Gerardo was honestly shocked the government agents could so easily take his truck and thought that it would probably only be a few days before he could clear things up. But that wasn’t the case. After a few days it was clear that there was no path for him to contest the seizure quickly and he had to rent another vehicle to drive home to Kentucky. Over the months his truck was being held, he went back to Texas several times to try to get it out. When asked, he posted a $3,800 bond so that he could challenge the seizure in court. The check was cashed, but he still never received a court date.

The Kafkaesque process to which Gerardo was subjected isn’t rare for those facing a federal civil forfeiture action. A recent Institute for Justice (IJ) study on airport seizures found that it took 15 years for one cash seizure to be finalized. Individuals facing civil forfeiture of their property are not entitled to an attorney who can help them wade through the confusing process of filing the right forms at the right time in the right way. And failure to follow the right bureaucratic procedures can result in an administrative forfeiture that is never approved by a court.

CBP agents were probably hoping that Gerardo would just give up. They only realized how tenacious he was when his story was splashed across the Washington Post. A few weeks later, the government admitted that it had no reason to keep the truck and handed it back. The government eventually returned the five bullets too.

If Gerardo had been arrested, he would have been held for no more than 48 hours before coming before a judge. A similar process should be afforded when the government takes your vehicle.

Gerardo’s suit seeks to have a federal court declare that his right to a prompt post-seizure hearing was violated. The district court in Texas and now the 5th Circuit Court of Appeals in New Orleans ruled against him. Yet in a similar case, the 2nd Circuit Court of Appeals ruled that New York City could not indefinitely hold vehicles without a hearing. In fact, the opinion in that case was written by Justice Sonia Sotomayor when she served on the appeals court.

The U.S. Supreme Court needs to step in and hash out this disagreement between the circuit courts.
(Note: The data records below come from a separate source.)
(** The turns of the sweep after the first one: the baseline is kept. *)
Lemma sweep_rest method NEIB (Hm : method ≠ 3)
    (Hvalid : method = 1 → NEIB ≠ 0 ∧ Z.rem N NEIB = 0) :
  ∀ (turns : list Z) s rs w,
  (∀ i, i ∈ turns → 0 < i < 32767) → ready N A B w →
  ∃ rs' w',
    for_ turns (sweep_step E method N NEIB) (s, rs, w)
    = Some (s, rs ++ rs', w')
    ∧ ready N A B w' ∧ same_streams w w'
    ∧ rs'.*1 = (λ i, i + 1) <$> turns
    ∧ calls w' = calls w ++
                  ((λ i, clean_call N (selected method) (i + 1)) <$> turns).
Proof.
  induction turns as [|i turns IH]; intros s rs w Hturns Hw.
  - exists [], w. rewrite !app_nil_r. done.
  - assert (Hi : 0 < i < 32767) by (apply Hturns; left).
    destruct (reset_then_call _ _ _ w
                (multiplies_selected method NEIB (i + 1) Hvalid ltac:(lia)) Hw)
      as (w0 & w1 & Hreset & Hcall & Hw1 & Hs1 & _ & Hcalls1).
    destruct (decide (method = 3)) as [|_]; [done|].
    destruct (IH s (rs ++ [(to_short (i + 1),
                {| timestamp := sub (wtime E (S (ticks w))) (wtime E (ticks w));
                   threads := i + 1 |})]) w1)
      as (rs' & w' & Hfor & Hw' & Hs' & Hrs' & Hcalls'); [|done|].
    { intros. apply Hturns. by right. }
    eexists (_ :: rs'), w'. split; [|split; [done|split; [|split]]].
    + cbn [for_]. rewrite sweep_step_eq, Hreset.
      cbn [mbind option_bind]. rewrite Hcall. cbn [mbind option_bind timestamp].
      rewrite (decide_False (P := i = 0)) by lia. rewrite Hfor.
      by rewrite <- app_assoc.
    + destruct Hs1 as (? & ? & ? & ?), Hs' as (? & ? & ? & ?).
      unfold same_streams. split_and!; congruence.
    + rewrite !fmap_cons, Hrs'. cbn [fst]. f_equal.
      unfold to_short. rewrite Z.mod_small by lia. lia.
    + rewrite Hcalls', Hcalls1, fmap_cons, <- app_assoc. done.
Qed.

(** The branch that runs the full analysis. *)
Lemma full_analysis_spec method NEIB w :
  ready N A B w → (method = 1 → NEIB ≠ 0 ∧ Z.rem N NEIB = 0) →
  let t1 := sub (wtime E (S (ticks w))) (wtime E (ticks w)) in
  let counts := if decide (method = 3) then [1] else seqZ 1 16 in
  ∃ r1 rs w',
    full_analysis E method N NEIB w = Some (t1, (1, r1) :: rs, w')
    ∧ timestamp r1 = t1
    ∧ same_streams w w'
    ∧ 1 :: rs.*1 = counts
    ∧ calls w' = calls w ++ (clean_call N (selected method) <$> counts).
Proof.
  intros Hw Hvalid t1 counts. unfold full_analysis, counts.
  destruct (decide (method = 3)) as [H3|H3].
  - destruct (reset_then_call _ _ _ w multiplies_sequential Hw)
      as (w0 & w' & -> & Hcall & _ & Hs & _ & Hcalls).
    cbn [mbind option_bind]. rewrite Hcall. cbn [mbind option_bind timestamp].
    eexists _, [], w'. split; [done|]. split; [done|]. split; [done|].
    split; [done|]. rewrite Hcalls. unfold selected. by rewrite decide_True.
  - unfold maxThreads. rewrite (seqZ_cons 0 16) by lia. cbn [for_].
    destruct (reset_then_call _ _ _ w
                (multiplies_selected method NEIB (0 + 1) Hvalid ltac:(lia)) Hw)
      as (w0 & w1 & Hreset & Hcall & Hw1 & Hs1 & _ & Hcalls1).
    destruct (decide (method = 3)) as [|_]; [done|].
    rewrite sweep_step_eq, Hreset. cbn [mbind option_bind].
    rewrite Hcall. cbn [mbind option_bind timestamp].
    rewrite decide_True by done.
    destruct (sweep_rest method NEIB H3 Hvalid (seqZ (Z.succ 0) (Z.pred 16))
                t1 ([] ++ [(to_short (0 + 1),
                   {| timestamp := t1; threads := 0 + 1 |})]) w1)
      as (rs' & w' & Hfor & Hw' & Hs' & Hrs' & Hcalls'); [|done|].
    { intros i Hi%elem_of_seqZ. lia. }
    fold t1. rewrite Hfor.
    eexists _, rs', w'. split; [done|]. split; [done|]. split; [|split].
    + destruct Hs1 as (? & ? & ? & ?), Hs' as (? & ? & ? & ?).
      unfold same_streams. split_and!; congruence.
    + rewrite Hrs'. reflexivity.
    + rewrite Hcalls', Hcalls1, <- app_assoc. reflexivity.
Qed.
CBP agents in Texas shouldn’t be able to get away with holding vehicles indefinitely while others in California have to move the judicial process forward at a reasonable pace.

“No one should have to go through what I’ve gone through,” says Gerardo. “I just wanted to have my day in court, not wait for years to get my truck back. This is America. We’re a country of laws and the government cannot take someone’s property forever just because they want to. That’s what the Constitution says. I just hope the Supreme Court takes up my case.”